To do> Where the line with "(** Recovery, at" appears below, start writing out lines exactly, and finish with the line with "Lemma finish_calm r", which is included; write out nothing else.

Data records
************

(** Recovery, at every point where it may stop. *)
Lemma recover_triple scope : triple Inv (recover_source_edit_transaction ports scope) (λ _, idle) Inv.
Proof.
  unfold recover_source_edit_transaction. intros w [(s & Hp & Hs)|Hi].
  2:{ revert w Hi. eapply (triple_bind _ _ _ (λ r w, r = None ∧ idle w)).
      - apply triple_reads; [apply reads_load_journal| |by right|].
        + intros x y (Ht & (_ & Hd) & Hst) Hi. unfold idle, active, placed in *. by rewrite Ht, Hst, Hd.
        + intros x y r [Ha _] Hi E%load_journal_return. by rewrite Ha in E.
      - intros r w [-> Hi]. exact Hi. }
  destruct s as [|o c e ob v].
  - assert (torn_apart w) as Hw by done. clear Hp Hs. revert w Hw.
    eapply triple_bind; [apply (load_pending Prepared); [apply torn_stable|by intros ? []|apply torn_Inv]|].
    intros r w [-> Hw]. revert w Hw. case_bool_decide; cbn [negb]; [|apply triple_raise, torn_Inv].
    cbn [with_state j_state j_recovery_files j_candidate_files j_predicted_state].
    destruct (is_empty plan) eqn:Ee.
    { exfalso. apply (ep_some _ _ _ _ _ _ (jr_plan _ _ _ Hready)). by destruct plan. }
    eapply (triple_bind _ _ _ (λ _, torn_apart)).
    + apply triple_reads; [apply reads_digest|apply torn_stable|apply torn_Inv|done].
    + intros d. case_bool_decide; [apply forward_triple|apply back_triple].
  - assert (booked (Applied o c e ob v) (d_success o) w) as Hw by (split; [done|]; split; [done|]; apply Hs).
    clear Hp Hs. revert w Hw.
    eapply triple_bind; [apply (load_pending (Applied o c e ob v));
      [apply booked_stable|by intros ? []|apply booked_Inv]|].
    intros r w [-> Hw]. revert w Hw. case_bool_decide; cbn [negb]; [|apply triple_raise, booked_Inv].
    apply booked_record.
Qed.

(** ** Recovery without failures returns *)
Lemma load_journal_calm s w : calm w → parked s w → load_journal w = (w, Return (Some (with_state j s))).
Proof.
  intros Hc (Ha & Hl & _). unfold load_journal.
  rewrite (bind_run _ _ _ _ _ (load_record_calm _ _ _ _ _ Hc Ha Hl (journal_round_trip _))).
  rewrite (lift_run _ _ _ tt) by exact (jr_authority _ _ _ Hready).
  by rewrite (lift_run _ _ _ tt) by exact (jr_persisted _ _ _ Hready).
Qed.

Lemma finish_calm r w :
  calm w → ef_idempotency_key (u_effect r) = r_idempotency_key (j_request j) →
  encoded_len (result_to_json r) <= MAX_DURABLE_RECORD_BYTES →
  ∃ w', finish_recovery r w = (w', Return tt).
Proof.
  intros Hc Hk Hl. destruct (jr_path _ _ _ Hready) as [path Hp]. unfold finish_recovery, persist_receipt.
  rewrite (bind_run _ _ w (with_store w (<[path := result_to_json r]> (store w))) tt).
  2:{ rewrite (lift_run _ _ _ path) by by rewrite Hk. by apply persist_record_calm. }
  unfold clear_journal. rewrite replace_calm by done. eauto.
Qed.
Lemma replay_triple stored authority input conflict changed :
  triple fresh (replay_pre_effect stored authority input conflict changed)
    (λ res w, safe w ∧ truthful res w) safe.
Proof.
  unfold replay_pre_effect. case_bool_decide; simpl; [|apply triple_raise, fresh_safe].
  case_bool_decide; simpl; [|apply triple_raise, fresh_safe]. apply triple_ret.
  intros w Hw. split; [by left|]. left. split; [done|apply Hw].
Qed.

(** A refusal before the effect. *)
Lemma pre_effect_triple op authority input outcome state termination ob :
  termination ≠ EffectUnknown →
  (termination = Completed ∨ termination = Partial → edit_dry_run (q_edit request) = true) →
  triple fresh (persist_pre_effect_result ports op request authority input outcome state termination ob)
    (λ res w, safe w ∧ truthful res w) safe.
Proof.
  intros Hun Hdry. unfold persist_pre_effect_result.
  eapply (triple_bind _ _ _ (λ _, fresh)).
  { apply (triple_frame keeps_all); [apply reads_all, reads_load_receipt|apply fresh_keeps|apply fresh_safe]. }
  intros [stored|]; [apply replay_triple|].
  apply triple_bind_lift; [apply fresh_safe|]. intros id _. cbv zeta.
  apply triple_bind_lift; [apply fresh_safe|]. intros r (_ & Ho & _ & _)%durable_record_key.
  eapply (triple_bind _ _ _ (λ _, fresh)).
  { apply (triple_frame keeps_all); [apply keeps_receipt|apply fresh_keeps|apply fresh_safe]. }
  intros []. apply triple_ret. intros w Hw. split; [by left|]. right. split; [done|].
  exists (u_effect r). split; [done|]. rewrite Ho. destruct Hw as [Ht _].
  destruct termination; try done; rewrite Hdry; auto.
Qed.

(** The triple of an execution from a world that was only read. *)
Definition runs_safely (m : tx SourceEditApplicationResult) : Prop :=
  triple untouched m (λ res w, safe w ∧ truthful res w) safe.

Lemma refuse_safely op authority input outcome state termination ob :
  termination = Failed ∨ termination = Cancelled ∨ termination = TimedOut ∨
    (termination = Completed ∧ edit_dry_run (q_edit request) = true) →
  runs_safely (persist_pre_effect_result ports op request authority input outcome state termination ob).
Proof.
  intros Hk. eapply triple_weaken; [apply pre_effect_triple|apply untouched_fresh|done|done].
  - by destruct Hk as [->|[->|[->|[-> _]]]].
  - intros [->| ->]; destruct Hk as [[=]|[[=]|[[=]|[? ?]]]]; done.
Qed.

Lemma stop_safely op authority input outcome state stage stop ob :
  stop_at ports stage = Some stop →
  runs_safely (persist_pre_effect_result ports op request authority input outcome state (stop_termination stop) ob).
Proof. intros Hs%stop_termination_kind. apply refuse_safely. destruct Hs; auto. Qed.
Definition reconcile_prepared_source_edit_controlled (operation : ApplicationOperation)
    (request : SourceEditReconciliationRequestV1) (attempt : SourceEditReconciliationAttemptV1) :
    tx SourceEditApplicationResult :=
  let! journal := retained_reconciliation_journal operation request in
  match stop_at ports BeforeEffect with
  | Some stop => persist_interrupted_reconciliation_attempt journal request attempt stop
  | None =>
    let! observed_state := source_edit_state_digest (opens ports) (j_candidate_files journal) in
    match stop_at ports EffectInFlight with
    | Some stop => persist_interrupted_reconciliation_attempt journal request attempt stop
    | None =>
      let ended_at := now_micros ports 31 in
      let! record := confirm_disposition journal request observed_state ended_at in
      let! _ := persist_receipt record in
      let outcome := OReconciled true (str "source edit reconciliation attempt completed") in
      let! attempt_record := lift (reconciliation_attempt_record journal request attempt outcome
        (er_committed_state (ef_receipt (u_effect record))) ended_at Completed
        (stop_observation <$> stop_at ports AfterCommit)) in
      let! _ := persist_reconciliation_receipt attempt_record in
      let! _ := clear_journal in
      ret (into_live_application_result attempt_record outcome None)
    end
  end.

************

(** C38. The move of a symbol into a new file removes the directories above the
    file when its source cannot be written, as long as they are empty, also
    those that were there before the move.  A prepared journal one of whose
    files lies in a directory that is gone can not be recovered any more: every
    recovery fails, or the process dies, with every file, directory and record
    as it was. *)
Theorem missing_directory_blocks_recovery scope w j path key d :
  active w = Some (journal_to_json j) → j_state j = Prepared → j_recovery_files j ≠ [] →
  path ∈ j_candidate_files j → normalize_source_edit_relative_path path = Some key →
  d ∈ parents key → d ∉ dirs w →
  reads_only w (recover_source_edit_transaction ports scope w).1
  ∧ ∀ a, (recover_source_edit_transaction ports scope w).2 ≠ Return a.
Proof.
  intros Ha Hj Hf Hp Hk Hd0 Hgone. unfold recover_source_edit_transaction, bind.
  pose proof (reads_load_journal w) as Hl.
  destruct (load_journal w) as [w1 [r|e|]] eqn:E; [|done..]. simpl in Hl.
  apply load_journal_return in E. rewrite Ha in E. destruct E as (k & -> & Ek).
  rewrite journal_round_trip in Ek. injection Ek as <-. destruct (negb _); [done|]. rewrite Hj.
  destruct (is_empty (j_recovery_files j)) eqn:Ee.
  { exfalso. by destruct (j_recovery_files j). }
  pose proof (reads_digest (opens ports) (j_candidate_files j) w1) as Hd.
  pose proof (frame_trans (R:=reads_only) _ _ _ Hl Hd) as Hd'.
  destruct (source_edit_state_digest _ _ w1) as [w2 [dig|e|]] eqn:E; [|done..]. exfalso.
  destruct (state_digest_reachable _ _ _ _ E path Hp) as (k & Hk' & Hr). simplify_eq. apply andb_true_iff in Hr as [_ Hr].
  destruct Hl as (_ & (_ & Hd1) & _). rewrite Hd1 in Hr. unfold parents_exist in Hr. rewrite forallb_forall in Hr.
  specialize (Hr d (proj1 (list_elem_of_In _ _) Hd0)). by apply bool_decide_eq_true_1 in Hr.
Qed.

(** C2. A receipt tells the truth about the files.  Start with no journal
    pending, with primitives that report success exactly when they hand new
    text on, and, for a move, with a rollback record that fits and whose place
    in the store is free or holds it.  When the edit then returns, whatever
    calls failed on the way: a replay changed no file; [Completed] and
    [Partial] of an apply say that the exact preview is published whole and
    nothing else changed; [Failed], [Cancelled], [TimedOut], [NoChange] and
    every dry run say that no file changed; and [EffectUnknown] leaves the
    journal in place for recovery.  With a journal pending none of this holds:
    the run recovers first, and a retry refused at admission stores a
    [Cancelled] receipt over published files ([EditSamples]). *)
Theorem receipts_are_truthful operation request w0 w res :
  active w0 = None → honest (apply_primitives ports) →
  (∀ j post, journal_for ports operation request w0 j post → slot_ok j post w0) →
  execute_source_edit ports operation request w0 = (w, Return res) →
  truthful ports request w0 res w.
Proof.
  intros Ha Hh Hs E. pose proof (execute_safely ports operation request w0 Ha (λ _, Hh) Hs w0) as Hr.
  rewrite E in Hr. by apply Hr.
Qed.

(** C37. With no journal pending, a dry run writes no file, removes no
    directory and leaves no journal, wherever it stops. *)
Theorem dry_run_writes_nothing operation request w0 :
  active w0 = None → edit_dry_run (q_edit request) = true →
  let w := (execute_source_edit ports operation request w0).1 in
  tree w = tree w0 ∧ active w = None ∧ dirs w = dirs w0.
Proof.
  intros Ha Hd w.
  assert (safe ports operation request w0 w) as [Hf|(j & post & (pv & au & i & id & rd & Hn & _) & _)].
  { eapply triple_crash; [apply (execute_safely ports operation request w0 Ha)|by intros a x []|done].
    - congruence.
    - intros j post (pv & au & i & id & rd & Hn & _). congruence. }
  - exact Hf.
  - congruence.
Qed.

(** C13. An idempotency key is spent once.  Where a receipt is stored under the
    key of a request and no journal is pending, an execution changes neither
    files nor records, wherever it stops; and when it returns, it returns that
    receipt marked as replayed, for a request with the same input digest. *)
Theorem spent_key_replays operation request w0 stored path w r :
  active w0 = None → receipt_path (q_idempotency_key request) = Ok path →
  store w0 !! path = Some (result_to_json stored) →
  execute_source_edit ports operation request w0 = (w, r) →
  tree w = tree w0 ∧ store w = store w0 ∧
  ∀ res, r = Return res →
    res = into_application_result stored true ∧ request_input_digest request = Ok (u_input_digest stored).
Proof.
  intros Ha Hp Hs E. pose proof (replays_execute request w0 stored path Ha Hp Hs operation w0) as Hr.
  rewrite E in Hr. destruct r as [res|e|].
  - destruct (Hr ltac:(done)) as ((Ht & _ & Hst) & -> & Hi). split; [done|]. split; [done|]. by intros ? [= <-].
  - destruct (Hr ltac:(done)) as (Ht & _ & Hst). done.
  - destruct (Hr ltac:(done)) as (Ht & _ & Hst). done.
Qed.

************

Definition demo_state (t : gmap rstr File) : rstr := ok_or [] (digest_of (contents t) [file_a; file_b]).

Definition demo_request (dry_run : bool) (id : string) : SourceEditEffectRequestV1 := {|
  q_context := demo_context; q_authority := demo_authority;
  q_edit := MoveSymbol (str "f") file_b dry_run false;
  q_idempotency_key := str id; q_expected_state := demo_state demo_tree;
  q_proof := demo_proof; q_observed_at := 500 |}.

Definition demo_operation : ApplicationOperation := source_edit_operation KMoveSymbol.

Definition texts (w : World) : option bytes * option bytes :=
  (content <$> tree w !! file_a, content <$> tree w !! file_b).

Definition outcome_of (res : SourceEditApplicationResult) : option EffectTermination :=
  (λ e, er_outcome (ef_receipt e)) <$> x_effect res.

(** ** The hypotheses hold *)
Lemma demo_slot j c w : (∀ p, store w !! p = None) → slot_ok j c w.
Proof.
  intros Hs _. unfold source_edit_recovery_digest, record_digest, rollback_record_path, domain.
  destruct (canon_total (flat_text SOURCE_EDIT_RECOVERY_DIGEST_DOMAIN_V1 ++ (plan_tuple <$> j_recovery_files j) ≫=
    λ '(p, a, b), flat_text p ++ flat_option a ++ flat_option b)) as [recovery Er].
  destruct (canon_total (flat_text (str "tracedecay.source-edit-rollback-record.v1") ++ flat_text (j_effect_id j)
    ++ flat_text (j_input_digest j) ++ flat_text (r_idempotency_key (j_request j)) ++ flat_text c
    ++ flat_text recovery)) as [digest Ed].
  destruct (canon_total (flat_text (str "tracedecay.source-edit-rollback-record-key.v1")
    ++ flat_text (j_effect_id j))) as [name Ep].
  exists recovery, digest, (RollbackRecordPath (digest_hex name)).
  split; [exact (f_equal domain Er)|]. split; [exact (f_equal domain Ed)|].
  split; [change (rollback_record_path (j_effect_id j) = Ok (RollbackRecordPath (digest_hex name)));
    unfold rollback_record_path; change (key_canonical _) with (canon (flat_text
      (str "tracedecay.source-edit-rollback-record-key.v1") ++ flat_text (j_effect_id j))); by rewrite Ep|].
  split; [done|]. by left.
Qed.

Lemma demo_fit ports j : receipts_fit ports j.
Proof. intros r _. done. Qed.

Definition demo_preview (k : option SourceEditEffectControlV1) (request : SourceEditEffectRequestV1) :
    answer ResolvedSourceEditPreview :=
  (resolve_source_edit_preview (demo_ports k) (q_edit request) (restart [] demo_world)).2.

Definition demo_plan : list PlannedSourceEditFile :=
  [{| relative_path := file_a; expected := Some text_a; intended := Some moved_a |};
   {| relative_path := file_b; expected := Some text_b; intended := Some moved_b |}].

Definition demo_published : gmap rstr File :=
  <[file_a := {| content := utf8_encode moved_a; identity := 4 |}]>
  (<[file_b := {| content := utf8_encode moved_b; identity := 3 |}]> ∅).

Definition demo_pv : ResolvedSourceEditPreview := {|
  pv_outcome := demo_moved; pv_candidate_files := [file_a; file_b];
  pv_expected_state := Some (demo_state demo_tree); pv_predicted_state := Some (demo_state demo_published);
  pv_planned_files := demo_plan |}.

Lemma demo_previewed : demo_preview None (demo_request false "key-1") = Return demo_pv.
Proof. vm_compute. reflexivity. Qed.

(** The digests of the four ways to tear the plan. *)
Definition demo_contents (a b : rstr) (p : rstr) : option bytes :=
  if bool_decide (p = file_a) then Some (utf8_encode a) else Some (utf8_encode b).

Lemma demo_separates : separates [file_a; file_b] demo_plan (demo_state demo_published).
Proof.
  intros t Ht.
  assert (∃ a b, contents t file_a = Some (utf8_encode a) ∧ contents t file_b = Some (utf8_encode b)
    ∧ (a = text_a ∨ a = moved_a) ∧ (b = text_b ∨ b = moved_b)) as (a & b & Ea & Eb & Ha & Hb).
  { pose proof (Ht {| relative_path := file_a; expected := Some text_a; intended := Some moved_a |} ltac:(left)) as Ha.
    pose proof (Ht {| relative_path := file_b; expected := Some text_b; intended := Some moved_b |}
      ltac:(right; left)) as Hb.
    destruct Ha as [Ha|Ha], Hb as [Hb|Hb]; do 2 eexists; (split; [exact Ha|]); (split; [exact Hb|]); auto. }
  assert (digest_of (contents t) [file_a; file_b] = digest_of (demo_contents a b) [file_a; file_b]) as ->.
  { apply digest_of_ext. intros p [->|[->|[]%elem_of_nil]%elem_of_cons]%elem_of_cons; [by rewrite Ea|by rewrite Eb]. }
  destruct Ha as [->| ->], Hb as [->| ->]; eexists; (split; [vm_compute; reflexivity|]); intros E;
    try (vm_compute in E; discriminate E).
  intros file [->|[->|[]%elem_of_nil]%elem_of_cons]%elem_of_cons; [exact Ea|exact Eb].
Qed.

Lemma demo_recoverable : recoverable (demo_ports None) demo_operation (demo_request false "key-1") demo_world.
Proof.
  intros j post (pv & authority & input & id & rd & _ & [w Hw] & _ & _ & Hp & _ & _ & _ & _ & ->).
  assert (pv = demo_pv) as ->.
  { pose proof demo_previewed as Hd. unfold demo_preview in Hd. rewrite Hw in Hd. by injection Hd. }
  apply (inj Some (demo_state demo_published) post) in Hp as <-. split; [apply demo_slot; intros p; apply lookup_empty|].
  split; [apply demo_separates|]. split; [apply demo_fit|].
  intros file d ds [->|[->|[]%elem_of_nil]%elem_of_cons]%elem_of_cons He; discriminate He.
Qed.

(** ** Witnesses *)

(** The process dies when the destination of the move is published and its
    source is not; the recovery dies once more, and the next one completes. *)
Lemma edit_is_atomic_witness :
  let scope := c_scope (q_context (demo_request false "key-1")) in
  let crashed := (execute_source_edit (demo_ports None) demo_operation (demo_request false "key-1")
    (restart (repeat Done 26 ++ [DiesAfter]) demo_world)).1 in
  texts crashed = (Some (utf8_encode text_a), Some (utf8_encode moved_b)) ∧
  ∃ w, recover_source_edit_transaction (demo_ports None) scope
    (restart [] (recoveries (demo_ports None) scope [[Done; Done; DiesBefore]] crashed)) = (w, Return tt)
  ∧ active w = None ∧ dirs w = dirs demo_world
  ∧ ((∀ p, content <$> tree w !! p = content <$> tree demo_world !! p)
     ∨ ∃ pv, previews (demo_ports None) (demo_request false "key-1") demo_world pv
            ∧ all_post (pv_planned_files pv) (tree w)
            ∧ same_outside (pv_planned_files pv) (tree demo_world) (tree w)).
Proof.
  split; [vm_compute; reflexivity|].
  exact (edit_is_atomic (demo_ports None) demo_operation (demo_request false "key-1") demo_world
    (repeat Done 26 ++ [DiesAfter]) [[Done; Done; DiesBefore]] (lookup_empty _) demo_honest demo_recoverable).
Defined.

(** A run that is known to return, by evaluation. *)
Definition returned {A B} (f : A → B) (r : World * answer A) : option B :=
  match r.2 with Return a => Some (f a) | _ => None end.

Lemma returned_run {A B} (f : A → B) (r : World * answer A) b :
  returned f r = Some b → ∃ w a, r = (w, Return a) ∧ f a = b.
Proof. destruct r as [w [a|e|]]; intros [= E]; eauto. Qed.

************

Output for this exercise>
(** Recovery, at every point where it may stop. *)
Lemma recover_triple scope : triple Inv (recover_source_edit_transaction ports scope) (λ _, idle) Inv.
Proof.
  unfold recover_source_edit_transaction. intros w [(s & Hp & Hs)|Hi].
  2:{ revert w Hi. eapply (triple_bind _ _ _ (λ r w, r = None ∧ idle w)).
      - apply triple_reads; [apply reads_load_journal| |by right|].
        + intros x y (Ht & (_ & Hd) & Hst) Hi. unfold idle, active, placed in *. by rewrite Ht, Hst, Hd.
        + intros x y r [Ha _] Hi E%load_journal_return. by rewrite Ha in E.
      - intros r w [-> Hi]. exact Hi. }
  destruct s as [|o c e ob v].
  - assert (torn_apart w) as Hw by done. clear Hp Hs. revert w Hw.
    eapply triple_bind; [apply (load_pending Prepared); [apply torn_stable|by intros ? []|apply torn_Inv]|].
    intros r w [-> Hw]. revert w Hw. case_bool_decide; cbn [negb]; [|apply triple_raise, torn_Inv].
    cbn [with_state j_state j_recovery_files j_candidate_files j_predicted_state].
    destruct (is_empty plan) eqn:Ee.
    { exfalso. apply (ep_some _ _ _ _ _ _ (jr_plan _ _ _ Hready)). by destruct plan. }
    eapply (triple_bind _ _ _ (λ _, torn_apart)).
    + apply triple_reads; [apply reads_digest|apply torn_stable|apply torn_Inv|done].
    + intros d. case_bool_decide; [apply forward_triple|apply back_triple].
  - assert (booked (Applied o c e ob v) (d_success o) w) as Hw by (split; [done|]; split; [done|]; apply Hs).
    clear Hp Hs. revert w Hw.
    eapply triple_bind; [apply (load_pending (Applied o c e ob v));
      [apply booked_stable|by intros ? []|apply booked_Inv]|].
    intros r w [-> Hw]. revert w Hw. case_bool_decide; cbn [negb]; [|apply triple_raise, booked_Inv].
    apply booked_record.
Qed.

(** ** Recovery without failures returns *)
Lemma load_journal_calm s w : calm w → parked s w → load_journal w = (w, Return (Some (with_state j s))).
Proof.
  intros Hc (Ha & Hl & _). unfold load_journal.
  rewrite (bind_run _ _ _ _ _ (load_record_calm _ _ _ _ _ Hc Ha Hl (journal_round_trip _))).
  rewrite (lift_run _ _ _ tt) by exact (jr_authority _ _ _ Hready).
  by rewrite (lift_run _ _ _ tt) by exact (jr_persisted _ _ _ Hready).
Qed.

Lemma finish_calm r w :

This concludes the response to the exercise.